[Stored items]
(* ===== verification/GatewayCancel.v ===== *)
(** * Runs, cancellation and admission

    How the background runs of index.ts end: what a superseded run can still do,
    that a failed one gives its session back, and that a cancelled session stays
    idle whatever Codex still reports about it, approval requests apart. *)

From S2P Require Import Prelude JsValue JsDate TurnControl GatewayStore StoreInv EventLog CodexEvents CodexBridge Sessions Gateway GatewayInv.

Local Open Scope Z_scope.

#[local] Arguments upsertSession : simpl never.
#[local] Arguments updateSession : simpl never.

(** ** Sessions under store operations *)

Lemma stored_id id s st : wf st -> getSession id st = Some s -> s_id s = id.
Proof.
  intros H E. apply mget_Some_elem in E. exact (proj1 (Forall_forall _ _) (wf_ids _ H) _ E).
Qed.

Lemma get_save id s st :
  getSession id (saveSession s st) = if decide (id = s_id s) then Some s else getSession id st.
Proof.
  unfold getSession, saveSession. simpl. case_decide as E; [subst; apply mget_mset_eq|by apply mget_mset_ne].
Qed.

Lemma get_upsert id s st :
  getSession id (upsertSession s st).2 =
  if decide (id = s_id s) then Some (merge_session st s) else getSession id st.
Proof. unfold upsertSession. cbv zeta. cbn [snd]. by rewrite get_save, s_id_merge. Qed.

Lemma status_merge st s : s_status (merge_session st s) = s_status s.
Proof. unfold merge_session. by destruct (mget _ _). Qed.
(* ===== verification/Paths.v ===== *)
(** * Paths and the file-system boundary

    The POSIX functions of node:path that server/src/index.ts and
    attachments.ts use, the containment test [isPathWithin], and the handlers
    behind the allowed roots: the resolution of a workspace, the directory
    listing and the file download. [realpath], [stat] and [readdir] are the
    file system and are arguments. *)

From Stdlib Require Import Ascii.
From S2P Require Import Prelude JsValue GatewayStore Sessions.

Local Open Scope Z_scope.

(** ** node:path (POSIX) *)

Definition isAbsolute (p : string) : bool := starts_with "/" p.

(** Normalization of the segments: empty ones and [.] go, [..] drops the
    segment before it. *)
Fixpoint normalize (acc parts : list string) : list string :=
  match parts with
  | [] => rev acc
  | p :: ps =>
      if (p === "") || (p === ".") then normalize acc ps
      else if p === ".." then normalize (tail acc) ps
      else normalize (p :: acc) ps
  end.

Definition segments (p : string) : list string := normalize [] (split_char "/"%char p).

(** The segments of [path.resolve(base, p)] for an absolute [base]. *)
Definition segs (base p : string) : list string :=
  segments (if isAbsolute p then p else base ^^ "/" ^^ p).

Definition to_path (l : list string) : string := "/" ^^ join "/" l.

Definition resolve (base p : string) : string := to_path (segs base p).

Fixpoint strip_common (a b : list string) : list string * list string :=
  match a, b with
  | x :: a', y :: b' => if x === y then strip_common a' b' else (a, b)
  | _, _ => (a, b)
  end.

(** [path.relative(from, to)] *)
Definition relative (base from to : string) : string :=
  let '(up, down) := strip_common (segs base from) (segs base to) in
  join "/" (map (fun _ => "..") up ++ down).

Definition basename (p : string) : string :=
  default "" (last (List.filter (fun s => s !== "") (split_char "/"%char p))).

(** [path.extname(p)]: from the last dot of the base name, unless it is its
    first character. *)
Definition extname (p : string) : string :=
  if basename p === ".." then ""
  else match rev (split_char "."%char (basename p)) with
  | [] | [_] => ""
  | last :: before => if forallb (fun s => s === "") before then
                        (if (length before =? 1)%nat then "" else "." ^^ last)
                      else "." ^^ last
  end.

(** ** Containment *)

Definition isPathWithin (cwd rootPath targetPath : string) : bool :=
  let resolvedRoot := resolve cwd rootPath in
  let resolvedTarget := resolve cwd targetPath in
  let rel := relative cwd resolvedRoot resolvedTarget in
  (rel === "") || (negb (starts_with ".." rel) && negb (isAbsolute rel)).

(** *** Segments *)

Definition plain (s : string) : Prop :=
  s <> "" /\ s <> "." /\ s <> ".." /\ sforall (fun c => negb (Ascii.eqb c "/"%char)) s = true.

Lemma split_no_sep c s :
  Forall (fun x => sforall (fun d => negb (Ascii.eqb d c)) x = true) (split_char c s).
Proof.
  induction s as [|a s IH]; simpl; [by repeat constructor|].
  destruct (Ascii.eqb a c) eqn:E; [by constructor|].
  destruct (split_char c s) as [|x xs]; [constructor; [simpl; by rewrite E|done]|].
  inv IH. constructor; [simpl; by rewrite E|done].
Qed.

Lemma normalize_plain acc parts :
  Forall plain acc -> Forall (fun x => sforall (fun c => negb (Ascii.eqb c "/"%char)) x = true) parts ->
  Forall plain (normalize acc parts).
Proof.
  revert acc. induction parts as [|p ps IH]; intros acc Ha Hp; simpl; [by apply Forall_rev|].
  inv Hp. destruct ((p === "") || (p === ".")) eqn:E1; [by apply IH|].
  destruct (p === "..") eqn:E2; [apply IH; [|done]; by destruct Ha|].
  apply IH; [|done]. constructor; [|done]. str_cases. by split.
Qed.

Lemma segs_plain base p : Forall plain (segs base p).
Proof. apply normalize_plain; [constructor|apply split_no_sep]. Qed.

Lemma normalize_id acc l : Forall plain l -> normalize acc l = rev acc ++ l.
Proof.
  revert acc. induction l as [|x l IH]; intros acc Hl; simpl; [by rewrite app_nil_r|].
  inv Hl. destruct H1 as (H1 & H3 & H4 & _).
  rewrite (proj2 (String.eqb_neq _ _) H1), (proj2 (String.eqb_neq _ _) H3), (proj2 (String.eqb_neq _ _) H4).
  simpl. rewrite IH by done. simpl. by rewrite <- app_assoc.
Qed.

Lemma split_sapp c x s :
  sforall (fun d => negb (Ascii.eqb d c)) x = true -> split_char c (x ^^ String c s) = x :: split_char c s.
Proof.
  induction x as [|a x IH]; simpl; [by rewrite Ascii.eqb_refl|].
  intros [Ha Hx]%andb_true_iff. apply negb_true_iff in Ha. by rewrite Ha, IH.
Qed.

Lemma split_single c x : sforall (fun d => negb (Ascii.eqb d c)) x = true -> split_char c x = [x].
Proof.
  induction x as [|a x IH]; simpl; [done|].
  intros [Ha Hx]%andb_true_iff. apply negb_true_iff in Ha. by rewrite Ha, IH.
Qed.

Lemma split_nonempty c s : split_char c s <> [].
Proof. destruct s as [|a s]; simpl; [done|]. destruct (Ascii.eqb a c); [done|]. by destruct (split_char c s). Qed.

(** A last segment without separators. *)
Lemma split_tail c s x :
  sforall (fun d => negb (Ascii.eqb d c)) x = true ->
  split_char c (s ^^ String c x) = split_char c s ++ [x].
Proof.
  intros Hx. induction s as [|a s IH]; simpl.
  - by rewrite Ascii.eqb_refl, split_single.
  - destruct (Ascii.eqb a c); [by rewrite IH|]. rewrite IH.
    destruct (split_char c s) as [|y l] eqn:E; [by apply split_nonempty in E|done].
Qed.

Lemma normalize_snoc acc parts x :
  x <> "" -> x <> "." -> x <> ".." -> normalize acc (parts ++ [x]) = normalize acc parts ++ [x].
Proof.
  intros H1 H2 H3. revert acc. induction parts as [|p ps IH]; intros acc; simpl.
  - rewrite (proj2 (String.eqb_neq _ _) H1), (proj2 (String.eqb_neq _ _) H2), (proj2 (String.eqb_neq _ _) H3).
    done.
  - destruct (_ || _); [apply IH|]. destruct (_ === _); apply IH.
Qed.

Lemma split_join l : l <> [] -> Forall plain l -> split_char "/"%char (join "/" l) = l.
Proof.
  intros Hn Hl. induction Hl as [|x l (_ & _ & _ & Hx) Hl IH]; [done|].
  destruct l as [|y l]; [by apply split_single|].
  change (join "/" (x :: y :: l)) with (x ^^ String "/"%char (join "/" (y :: l))).
  rewrite split_sapp by done. by rewrite IH.
Qed.

(** Resolving is idempotent. *)
Lemma segs_to_path base l : Forall plain l -> segs base (to_path l) = l.
Proof.
  intros Hl. unfold segs, to_path, segments. cbn [isAbsolute starts_with sapp]. rewrite Ascii.eqb_refl. cbn [andb].
  change (split_char "/"%char (String "/"%char (join "/" l))) with ("" :: split_char "/"%char (join "/" l)).
  cbn [normalize]. change ("" === "") with true. cbn [orb].
  destruct l as [|x l]; [done|]. rewrite split_join by done. by apply normalize_id.
Qed.

Lemma segs_resolve base p : segs base (resolve base p) = segs base p.
Proof. apply segs_to_path, segs_plain. Qed.

(** *** What the test decides *)

Lemma strip_prefix a b : strip_common a (a ++ b) = ([], b).
Proof. induction a as [|x a IH]; simpl; [by destruct b|]. by rewrite String.eqb_refl. Qed.

Lemma strip_spec a b : let '(a', b') := strip_common a b in exists c, a = c ++ a' /\ b = c ++ b'.
Proof.
  revert b. induction a as [|x a IH]; intros b; simpl; [by exists []|].
  destruct b as [|y b]; [by exists []|]. destruct (String.eqb_spec x y) as [<-|]; [|by exists []].
  specialize (IH b). destruct (strip_common a b) as [a' b']. destruct IH as (c & -> & ->). by exists (x :: c).
Qed.

Lemma dots_sapp x y : x <> "" -> x <> "." -> starts_with ".." (x ^^ y) = starts_with ".." x.
Proof.
  intros H1 H2. destruct x as [|c [|d x]]; [done| |done].
  assert (Ascii.eqb "."%char c = false) as E by (apply Ascii.eqb_neq; by intros <-).
  cbn [sapp starts_with]. by rewrite E.
Qed.

Lemma join_first x l : exists y, join "/" (x :: l) = x ^^ y.
Proof. destruct l as [|z l]; [exists ""; by rewrite sapp_nil_r|]. by eexists. Qed.

(** The target lies below the root, and the first segment below it does not
    begin with two dots. *)
Lemma isPathWithin_spec cwd root target :
  isPathWithin cwd root target = true <->
  exists rest, segs cwd target = segs cwd root ++ rest /\
    match rest with x :: _ => starts_with ".." x = false | [] => True end.
Proof.
  unfold isPathWithin, relative. cbv zeta. rewrite !segs_resolve.
  pose proof (segs_plain cwd target) as Ht. set (a := segs cwd root). set (b := segs cwd target) in *.
  split.
  - pose proof (strip_spec a b) as Hs. destruct (strip_common a b) as [a' b'].
    destruct Hs as (c & -> & E). intros H. destruct a' as [|u a'].
    + exists b'. rewrite app_nil_r. split; [done|]. destruct b' as [|x b']; [done|].
      rewrite E in Ht. apply Forall_app in Ht as [_ Ht]. inv Ht. destruct H2 as (H1 & H2 & _ & _).
      cbn [map app] in H. destruct (join_first x b') as [y Ey]. rewrite Ey in H.
      rewrite dots_sapp in H by done. destruct (starts_with ".." x); [|done].
      by destruct x.
    + exfalso. cbn [map app] in H. destruct (join_first ".." (map (fun _ => "..") a' ++ b')) as [y Ey].
      by rewrite Ey in H.
  - intros (rest & E & Hr). rewrite E, strip_prefix. cbn [map app]. destruct rest as [|x rest]; [done|].
    rewrite E in Ht. apply Forall_app in Ht as [_ Ht]. inv Ht. destruct H1 as (H1 & H2' & _ & Hx).
    destruct (join_first x rest) as [y Ey]. rewrite Ey. rewrite dots_sapp, Hr by done.
    destruct x as [|d x]; [done|]. simpl in Hx |- *. apply andb_true_iff in Hx as [Hd _].
    rewrite (Ascii.eqb_sym d "/"%char) in Hd. apply negb_true_iff in Hd.
    unfold isAbsolute. cbn [starts_with]. by rewrite Hd.
Qed.

(** ** Behind the allowed roots *)

Record file_stat := { f_isFile : bool; f_isDirectory : bool; f_size : Z; f_mtime : string }.
Record dirent := { d_name : string; d_isDirectory : bool }.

- [Directions for this task]:
Beginning at the first line of the data above, retype each line until you reach the line containing "Lemma get_save id", and include that one too. Add nothing else.

- [Worked solution]:
(* ===== verification/GatewayCancel.v ===== *)
(** * Runs, cancellation and admission

    How the background runs of index.ts end: what a superseded run can still do,
    that a failed one gives its session back, and that a cancelled session stays
    idle whatever Codex still reports about it, approval requests apart. *)

From S2P Require Import Prelude JsValue JsDate TurnControl GatewayStore StoreInv EventLog CodexEvents CodexBridge Sessions Gateway GatewayInv.

Local Open Scope Z_scope.

#[local] Arguments upsertSession : simpl never.
#[local] Arguments updateSession : simpl never.

(** ** Sessions under store operations *)

Lemma stored_id id s st : wf st -> getSession id st = Some s -> s_id s = id.
Proof.
  intros H E. apply mget_Some_elem in E. exact (proj1 (Forall_forall _ _) (wf_ids _ H) _ E).
Qed.

Lemma get_save id s st :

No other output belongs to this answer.